Task instructions :: Your answer is the lines below, exactly, from the one that contains "A shallow embedding of [src/main.py]" through the one that contains "that [len] counts", both included.

[Records for processing]

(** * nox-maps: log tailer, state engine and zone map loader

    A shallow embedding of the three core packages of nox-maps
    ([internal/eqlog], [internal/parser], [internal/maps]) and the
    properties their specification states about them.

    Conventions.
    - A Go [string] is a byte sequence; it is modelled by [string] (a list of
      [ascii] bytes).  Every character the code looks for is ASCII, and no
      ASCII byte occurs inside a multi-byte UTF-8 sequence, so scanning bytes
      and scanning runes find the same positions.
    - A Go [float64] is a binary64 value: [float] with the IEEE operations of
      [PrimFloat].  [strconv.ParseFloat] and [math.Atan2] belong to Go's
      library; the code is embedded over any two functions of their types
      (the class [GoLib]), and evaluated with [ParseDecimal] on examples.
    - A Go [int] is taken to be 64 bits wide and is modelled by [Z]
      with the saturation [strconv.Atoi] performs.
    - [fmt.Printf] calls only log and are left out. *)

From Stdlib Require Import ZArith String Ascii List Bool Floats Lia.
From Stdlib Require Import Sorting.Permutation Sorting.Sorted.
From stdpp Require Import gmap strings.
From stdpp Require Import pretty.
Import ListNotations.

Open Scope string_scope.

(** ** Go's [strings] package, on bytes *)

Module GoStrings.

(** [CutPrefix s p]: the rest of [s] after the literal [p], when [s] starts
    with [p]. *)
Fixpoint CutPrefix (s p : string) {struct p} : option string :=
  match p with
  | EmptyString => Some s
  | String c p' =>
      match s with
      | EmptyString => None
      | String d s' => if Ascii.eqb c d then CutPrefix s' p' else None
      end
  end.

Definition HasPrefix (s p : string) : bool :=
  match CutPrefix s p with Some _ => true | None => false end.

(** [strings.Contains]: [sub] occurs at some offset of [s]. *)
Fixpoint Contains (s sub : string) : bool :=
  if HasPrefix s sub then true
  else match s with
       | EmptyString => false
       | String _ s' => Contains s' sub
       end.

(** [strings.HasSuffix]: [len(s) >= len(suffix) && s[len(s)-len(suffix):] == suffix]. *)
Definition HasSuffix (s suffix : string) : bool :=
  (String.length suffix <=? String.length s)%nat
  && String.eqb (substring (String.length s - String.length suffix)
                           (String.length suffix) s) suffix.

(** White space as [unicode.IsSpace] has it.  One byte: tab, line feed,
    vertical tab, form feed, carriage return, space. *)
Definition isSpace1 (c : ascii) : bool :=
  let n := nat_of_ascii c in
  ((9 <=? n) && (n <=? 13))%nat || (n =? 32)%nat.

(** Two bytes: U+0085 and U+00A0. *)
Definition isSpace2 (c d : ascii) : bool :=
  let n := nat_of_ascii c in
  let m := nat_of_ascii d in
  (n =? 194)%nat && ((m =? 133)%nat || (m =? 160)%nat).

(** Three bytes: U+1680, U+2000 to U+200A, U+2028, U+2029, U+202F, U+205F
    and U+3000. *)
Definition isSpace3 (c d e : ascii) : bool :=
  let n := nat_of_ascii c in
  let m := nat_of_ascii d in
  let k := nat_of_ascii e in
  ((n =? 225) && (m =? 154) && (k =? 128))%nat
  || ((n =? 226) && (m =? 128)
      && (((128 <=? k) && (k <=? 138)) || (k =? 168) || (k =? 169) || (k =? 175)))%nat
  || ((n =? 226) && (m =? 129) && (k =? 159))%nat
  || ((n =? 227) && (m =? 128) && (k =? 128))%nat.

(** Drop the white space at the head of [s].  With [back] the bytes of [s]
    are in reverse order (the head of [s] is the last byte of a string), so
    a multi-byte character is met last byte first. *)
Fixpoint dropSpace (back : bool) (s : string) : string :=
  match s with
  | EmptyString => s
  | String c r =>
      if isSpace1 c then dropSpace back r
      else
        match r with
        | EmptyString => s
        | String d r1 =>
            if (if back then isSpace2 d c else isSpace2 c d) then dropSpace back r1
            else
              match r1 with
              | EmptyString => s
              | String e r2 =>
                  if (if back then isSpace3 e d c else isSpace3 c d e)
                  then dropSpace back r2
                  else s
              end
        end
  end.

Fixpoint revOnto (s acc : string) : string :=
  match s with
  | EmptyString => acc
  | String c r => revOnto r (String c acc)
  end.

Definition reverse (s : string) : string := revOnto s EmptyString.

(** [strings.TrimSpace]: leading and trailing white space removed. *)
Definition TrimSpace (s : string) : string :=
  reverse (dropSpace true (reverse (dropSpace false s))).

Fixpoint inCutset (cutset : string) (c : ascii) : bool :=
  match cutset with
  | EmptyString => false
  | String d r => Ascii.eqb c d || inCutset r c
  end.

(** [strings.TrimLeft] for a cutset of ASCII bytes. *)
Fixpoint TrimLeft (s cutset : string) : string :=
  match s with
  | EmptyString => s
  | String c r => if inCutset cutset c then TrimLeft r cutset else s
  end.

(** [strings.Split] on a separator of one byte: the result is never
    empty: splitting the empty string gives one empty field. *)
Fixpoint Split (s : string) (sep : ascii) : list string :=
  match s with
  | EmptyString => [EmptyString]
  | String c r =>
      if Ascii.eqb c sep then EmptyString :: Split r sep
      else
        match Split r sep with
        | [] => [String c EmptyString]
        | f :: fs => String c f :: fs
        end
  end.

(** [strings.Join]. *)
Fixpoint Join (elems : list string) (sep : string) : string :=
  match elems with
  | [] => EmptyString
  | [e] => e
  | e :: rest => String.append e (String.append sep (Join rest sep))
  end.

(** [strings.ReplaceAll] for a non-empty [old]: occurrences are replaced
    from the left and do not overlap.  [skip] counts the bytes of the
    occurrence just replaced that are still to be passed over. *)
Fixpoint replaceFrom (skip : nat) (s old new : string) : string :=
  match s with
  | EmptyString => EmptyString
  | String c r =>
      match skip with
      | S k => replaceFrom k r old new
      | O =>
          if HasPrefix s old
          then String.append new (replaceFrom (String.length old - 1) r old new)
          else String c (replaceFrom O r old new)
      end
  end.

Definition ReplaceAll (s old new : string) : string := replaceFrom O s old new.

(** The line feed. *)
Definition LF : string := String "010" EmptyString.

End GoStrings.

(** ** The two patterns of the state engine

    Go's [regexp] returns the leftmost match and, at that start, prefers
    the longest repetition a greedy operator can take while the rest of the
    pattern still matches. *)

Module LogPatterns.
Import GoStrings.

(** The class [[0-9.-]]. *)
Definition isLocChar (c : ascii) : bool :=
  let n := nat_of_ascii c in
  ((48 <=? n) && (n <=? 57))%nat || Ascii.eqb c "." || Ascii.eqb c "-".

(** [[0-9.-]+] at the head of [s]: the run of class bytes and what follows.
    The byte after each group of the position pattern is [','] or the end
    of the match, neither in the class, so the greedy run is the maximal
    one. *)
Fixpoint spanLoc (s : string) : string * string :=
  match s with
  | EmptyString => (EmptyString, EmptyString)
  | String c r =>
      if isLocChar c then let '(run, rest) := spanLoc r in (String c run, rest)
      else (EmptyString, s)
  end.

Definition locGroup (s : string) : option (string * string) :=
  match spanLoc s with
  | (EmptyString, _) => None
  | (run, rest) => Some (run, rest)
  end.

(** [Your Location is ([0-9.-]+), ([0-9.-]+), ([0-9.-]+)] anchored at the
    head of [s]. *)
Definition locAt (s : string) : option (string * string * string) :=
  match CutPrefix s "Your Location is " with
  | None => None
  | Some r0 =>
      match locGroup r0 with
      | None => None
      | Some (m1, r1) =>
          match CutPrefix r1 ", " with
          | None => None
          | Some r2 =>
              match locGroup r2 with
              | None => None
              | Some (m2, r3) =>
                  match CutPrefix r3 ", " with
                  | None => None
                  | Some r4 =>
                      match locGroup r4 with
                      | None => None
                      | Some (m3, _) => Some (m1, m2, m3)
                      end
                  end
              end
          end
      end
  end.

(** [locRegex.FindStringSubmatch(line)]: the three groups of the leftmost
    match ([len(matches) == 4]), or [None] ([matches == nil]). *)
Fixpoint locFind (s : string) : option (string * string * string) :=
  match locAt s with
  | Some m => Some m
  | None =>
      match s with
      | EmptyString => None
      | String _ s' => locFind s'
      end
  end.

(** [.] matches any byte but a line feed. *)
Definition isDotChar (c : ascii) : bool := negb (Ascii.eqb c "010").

[/Records for processing]
[Records for processing]

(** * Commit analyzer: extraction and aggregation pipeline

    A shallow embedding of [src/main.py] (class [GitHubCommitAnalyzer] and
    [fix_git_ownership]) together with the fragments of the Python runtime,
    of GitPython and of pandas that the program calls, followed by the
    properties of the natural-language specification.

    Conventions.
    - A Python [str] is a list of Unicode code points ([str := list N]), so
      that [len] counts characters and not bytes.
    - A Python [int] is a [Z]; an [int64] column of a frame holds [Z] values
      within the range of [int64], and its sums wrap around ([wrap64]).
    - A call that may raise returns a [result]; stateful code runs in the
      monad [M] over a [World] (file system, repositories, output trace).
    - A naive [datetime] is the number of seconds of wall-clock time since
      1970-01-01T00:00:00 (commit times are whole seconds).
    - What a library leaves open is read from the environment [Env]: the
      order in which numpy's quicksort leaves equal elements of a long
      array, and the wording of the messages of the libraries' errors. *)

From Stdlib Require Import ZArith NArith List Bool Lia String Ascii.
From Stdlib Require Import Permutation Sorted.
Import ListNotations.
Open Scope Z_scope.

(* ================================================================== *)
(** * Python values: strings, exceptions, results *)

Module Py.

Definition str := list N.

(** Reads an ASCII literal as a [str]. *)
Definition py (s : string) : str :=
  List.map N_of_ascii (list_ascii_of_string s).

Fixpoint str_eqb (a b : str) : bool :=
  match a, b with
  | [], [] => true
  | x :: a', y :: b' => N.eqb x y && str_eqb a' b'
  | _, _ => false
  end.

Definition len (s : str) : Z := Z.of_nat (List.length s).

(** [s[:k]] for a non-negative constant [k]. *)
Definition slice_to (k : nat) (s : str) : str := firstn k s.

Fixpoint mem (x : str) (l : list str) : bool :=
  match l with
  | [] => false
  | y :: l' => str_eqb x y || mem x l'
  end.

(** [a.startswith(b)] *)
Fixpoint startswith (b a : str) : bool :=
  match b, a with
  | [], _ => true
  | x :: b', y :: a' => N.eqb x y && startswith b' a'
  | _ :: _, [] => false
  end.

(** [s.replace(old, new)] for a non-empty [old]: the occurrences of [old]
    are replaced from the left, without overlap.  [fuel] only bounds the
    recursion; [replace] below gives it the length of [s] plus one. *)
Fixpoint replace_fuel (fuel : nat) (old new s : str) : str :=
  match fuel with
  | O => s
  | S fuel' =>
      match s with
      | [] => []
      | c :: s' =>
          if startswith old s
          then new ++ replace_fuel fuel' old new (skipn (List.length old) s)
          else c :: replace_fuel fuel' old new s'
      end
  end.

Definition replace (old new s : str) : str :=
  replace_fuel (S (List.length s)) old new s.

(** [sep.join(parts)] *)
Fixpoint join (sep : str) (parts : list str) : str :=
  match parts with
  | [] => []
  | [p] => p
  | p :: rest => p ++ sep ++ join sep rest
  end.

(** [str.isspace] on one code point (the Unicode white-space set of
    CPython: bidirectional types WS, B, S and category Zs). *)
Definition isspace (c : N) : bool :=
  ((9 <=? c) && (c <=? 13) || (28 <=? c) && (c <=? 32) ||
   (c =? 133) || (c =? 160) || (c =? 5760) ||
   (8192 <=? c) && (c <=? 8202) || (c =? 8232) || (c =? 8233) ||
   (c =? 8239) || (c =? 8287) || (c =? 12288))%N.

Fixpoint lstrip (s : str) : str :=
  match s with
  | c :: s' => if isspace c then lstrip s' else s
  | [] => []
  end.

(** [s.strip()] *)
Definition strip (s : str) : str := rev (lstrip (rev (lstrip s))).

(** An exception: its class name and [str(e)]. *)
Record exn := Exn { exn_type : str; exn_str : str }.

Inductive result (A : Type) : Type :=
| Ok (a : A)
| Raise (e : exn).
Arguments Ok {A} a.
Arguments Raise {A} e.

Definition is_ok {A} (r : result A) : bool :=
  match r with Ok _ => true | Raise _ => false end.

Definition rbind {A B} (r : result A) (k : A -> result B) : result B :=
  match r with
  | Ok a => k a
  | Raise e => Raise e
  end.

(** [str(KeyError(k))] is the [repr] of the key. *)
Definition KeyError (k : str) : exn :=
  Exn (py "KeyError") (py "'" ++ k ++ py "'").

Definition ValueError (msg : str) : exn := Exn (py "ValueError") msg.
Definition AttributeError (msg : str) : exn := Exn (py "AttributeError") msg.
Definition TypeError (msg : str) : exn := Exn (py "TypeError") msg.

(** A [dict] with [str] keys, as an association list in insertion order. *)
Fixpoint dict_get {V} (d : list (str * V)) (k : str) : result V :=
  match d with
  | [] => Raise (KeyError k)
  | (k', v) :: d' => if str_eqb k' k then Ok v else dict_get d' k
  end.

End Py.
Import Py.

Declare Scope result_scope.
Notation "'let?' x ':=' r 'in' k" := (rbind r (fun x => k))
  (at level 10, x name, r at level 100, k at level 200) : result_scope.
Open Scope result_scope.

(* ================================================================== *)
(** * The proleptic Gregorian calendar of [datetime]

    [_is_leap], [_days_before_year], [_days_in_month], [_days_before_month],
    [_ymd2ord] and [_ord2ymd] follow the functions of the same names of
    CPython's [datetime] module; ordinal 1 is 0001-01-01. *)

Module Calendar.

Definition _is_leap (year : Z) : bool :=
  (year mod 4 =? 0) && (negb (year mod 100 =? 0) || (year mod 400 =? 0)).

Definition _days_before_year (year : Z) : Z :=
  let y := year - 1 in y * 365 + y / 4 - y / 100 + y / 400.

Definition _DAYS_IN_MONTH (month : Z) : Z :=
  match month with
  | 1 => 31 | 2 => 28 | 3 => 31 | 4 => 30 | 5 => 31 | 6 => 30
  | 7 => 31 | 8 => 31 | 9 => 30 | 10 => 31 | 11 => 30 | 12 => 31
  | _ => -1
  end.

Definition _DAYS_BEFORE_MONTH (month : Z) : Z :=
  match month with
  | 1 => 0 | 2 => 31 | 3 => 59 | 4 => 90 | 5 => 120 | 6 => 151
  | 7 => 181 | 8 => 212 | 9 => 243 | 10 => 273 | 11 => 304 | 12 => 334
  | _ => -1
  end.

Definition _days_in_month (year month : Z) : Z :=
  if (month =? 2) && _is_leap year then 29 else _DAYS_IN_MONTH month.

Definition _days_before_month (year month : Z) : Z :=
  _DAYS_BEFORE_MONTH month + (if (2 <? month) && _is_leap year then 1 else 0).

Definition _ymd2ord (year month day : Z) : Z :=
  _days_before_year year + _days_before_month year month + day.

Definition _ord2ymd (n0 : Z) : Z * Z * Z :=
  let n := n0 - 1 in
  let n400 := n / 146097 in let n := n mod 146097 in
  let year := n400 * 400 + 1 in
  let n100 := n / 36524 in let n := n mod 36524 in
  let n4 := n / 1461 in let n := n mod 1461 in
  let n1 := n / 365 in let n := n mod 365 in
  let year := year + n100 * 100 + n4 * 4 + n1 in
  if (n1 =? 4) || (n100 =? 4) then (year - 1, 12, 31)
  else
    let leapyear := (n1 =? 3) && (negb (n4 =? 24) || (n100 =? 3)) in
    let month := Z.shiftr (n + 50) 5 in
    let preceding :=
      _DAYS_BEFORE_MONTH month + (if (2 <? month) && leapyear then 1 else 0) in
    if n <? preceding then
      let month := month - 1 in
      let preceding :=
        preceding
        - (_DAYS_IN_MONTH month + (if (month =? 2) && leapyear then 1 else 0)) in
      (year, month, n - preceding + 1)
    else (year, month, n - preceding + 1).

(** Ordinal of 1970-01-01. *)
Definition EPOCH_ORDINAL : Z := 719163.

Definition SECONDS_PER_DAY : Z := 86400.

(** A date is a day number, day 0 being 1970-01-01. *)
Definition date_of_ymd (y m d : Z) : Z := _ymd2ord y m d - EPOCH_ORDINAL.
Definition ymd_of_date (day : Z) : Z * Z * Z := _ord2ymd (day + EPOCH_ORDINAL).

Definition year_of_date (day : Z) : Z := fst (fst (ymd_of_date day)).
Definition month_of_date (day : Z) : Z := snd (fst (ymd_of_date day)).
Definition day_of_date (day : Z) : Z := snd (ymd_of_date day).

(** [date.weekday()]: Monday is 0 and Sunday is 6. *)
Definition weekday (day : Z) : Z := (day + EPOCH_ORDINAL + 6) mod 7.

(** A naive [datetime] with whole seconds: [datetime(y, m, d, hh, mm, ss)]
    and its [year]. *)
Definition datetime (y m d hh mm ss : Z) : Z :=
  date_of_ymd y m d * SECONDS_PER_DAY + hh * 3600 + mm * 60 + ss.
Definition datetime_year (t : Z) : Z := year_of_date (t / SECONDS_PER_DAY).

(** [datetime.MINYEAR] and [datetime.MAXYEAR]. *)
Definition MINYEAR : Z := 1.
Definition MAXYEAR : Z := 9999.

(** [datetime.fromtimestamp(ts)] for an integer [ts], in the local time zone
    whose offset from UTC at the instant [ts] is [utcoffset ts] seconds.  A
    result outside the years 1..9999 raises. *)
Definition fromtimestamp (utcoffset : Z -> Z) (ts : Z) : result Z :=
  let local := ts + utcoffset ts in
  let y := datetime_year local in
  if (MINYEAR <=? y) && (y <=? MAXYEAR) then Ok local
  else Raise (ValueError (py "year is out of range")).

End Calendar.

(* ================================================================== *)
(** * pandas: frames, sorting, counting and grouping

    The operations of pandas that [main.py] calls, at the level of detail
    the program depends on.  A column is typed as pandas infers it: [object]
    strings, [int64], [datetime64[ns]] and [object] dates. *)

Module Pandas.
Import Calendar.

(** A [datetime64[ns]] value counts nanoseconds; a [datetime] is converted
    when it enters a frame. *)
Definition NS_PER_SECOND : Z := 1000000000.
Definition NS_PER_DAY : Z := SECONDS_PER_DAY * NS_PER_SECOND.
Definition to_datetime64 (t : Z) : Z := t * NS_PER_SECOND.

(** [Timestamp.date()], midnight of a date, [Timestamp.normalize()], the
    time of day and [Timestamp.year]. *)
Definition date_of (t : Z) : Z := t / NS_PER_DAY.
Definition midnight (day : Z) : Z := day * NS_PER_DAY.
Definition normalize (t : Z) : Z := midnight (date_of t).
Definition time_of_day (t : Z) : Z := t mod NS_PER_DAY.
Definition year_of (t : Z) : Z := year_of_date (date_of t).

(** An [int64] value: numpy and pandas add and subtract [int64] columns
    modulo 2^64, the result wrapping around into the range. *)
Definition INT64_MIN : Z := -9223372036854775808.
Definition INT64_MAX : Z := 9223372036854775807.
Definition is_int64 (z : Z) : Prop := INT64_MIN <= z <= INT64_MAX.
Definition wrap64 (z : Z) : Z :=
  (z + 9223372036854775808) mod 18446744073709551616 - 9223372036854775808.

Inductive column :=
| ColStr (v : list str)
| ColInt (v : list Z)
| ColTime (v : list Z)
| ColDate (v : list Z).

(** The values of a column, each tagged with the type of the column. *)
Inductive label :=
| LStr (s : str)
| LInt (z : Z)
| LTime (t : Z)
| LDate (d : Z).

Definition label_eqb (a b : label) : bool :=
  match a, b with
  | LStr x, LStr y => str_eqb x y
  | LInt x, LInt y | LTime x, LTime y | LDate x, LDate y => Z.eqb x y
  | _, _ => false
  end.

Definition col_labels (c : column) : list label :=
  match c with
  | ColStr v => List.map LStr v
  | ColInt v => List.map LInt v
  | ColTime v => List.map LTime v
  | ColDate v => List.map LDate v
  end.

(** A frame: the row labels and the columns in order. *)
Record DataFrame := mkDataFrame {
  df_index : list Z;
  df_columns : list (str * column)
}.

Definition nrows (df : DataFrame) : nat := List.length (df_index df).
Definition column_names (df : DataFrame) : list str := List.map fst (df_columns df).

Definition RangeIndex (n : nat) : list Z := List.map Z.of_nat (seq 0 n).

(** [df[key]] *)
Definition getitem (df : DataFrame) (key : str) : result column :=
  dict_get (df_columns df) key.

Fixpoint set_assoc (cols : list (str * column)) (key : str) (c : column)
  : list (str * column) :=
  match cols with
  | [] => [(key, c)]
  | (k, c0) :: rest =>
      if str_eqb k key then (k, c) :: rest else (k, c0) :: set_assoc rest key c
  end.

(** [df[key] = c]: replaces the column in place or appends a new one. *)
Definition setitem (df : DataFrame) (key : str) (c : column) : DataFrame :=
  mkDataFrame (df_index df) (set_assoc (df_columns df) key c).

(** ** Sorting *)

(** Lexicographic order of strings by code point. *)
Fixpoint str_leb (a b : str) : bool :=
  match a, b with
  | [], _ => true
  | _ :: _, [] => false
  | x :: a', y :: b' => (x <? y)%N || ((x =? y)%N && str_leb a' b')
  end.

[/Records for processing]
[Records for processing]

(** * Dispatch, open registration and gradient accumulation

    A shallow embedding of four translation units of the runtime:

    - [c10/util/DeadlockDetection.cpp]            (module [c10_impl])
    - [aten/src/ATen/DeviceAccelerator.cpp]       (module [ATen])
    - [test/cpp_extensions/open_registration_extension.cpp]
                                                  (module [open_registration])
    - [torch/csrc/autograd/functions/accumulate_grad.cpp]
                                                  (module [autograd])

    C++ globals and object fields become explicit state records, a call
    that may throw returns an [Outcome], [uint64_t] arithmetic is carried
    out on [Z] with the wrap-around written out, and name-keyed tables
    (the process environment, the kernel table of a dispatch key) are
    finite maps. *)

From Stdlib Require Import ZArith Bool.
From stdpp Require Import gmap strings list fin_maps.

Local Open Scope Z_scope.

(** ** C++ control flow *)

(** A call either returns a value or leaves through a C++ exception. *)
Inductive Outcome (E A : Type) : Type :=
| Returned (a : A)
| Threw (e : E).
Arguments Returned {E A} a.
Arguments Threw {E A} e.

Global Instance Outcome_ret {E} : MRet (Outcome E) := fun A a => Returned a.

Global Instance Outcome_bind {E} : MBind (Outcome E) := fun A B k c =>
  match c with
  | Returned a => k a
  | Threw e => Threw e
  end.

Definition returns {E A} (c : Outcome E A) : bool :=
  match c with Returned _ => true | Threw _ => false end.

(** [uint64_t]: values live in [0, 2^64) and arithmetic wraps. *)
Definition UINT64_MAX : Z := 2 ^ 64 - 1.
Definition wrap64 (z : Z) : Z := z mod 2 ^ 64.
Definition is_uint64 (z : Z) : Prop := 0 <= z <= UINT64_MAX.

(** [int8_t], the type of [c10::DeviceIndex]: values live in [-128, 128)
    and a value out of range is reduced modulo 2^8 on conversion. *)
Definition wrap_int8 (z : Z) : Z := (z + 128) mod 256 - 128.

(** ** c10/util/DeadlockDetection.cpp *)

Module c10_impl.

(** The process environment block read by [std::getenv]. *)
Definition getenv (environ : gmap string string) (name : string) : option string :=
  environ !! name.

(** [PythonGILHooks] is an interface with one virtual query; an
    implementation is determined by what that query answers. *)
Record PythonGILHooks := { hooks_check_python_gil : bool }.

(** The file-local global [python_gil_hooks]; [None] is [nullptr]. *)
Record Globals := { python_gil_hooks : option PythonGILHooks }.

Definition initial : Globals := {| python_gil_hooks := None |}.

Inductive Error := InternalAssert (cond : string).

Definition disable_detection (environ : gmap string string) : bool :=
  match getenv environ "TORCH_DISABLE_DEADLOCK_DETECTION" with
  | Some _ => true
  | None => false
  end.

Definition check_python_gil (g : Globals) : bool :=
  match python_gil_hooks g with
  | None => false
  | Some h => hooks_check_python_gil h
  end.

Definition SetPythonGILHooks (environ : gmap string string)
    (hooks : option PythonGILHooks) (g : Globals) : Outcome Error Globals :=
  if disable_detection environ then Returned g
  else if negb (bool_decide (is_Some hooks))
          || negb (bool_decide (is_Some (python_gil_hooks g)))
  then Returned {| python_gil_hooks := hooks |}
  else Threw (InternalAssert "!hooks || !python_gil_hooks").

[/Records for processing]

Solution for this task ::
    A shallow embedding of [src/main.py] (class [GitHubCommitAnalyzer] and
    [fix_git_ownership]) together with the fragments of the Python runtime,
    of GitPython and of pandas that the program calls, followed by the
    properties of the natural-language specification.

    Conventions.
    - A Python [str] is a list of Unicode code points ([str := list N]), so
      that [len] counts characters and not bytes.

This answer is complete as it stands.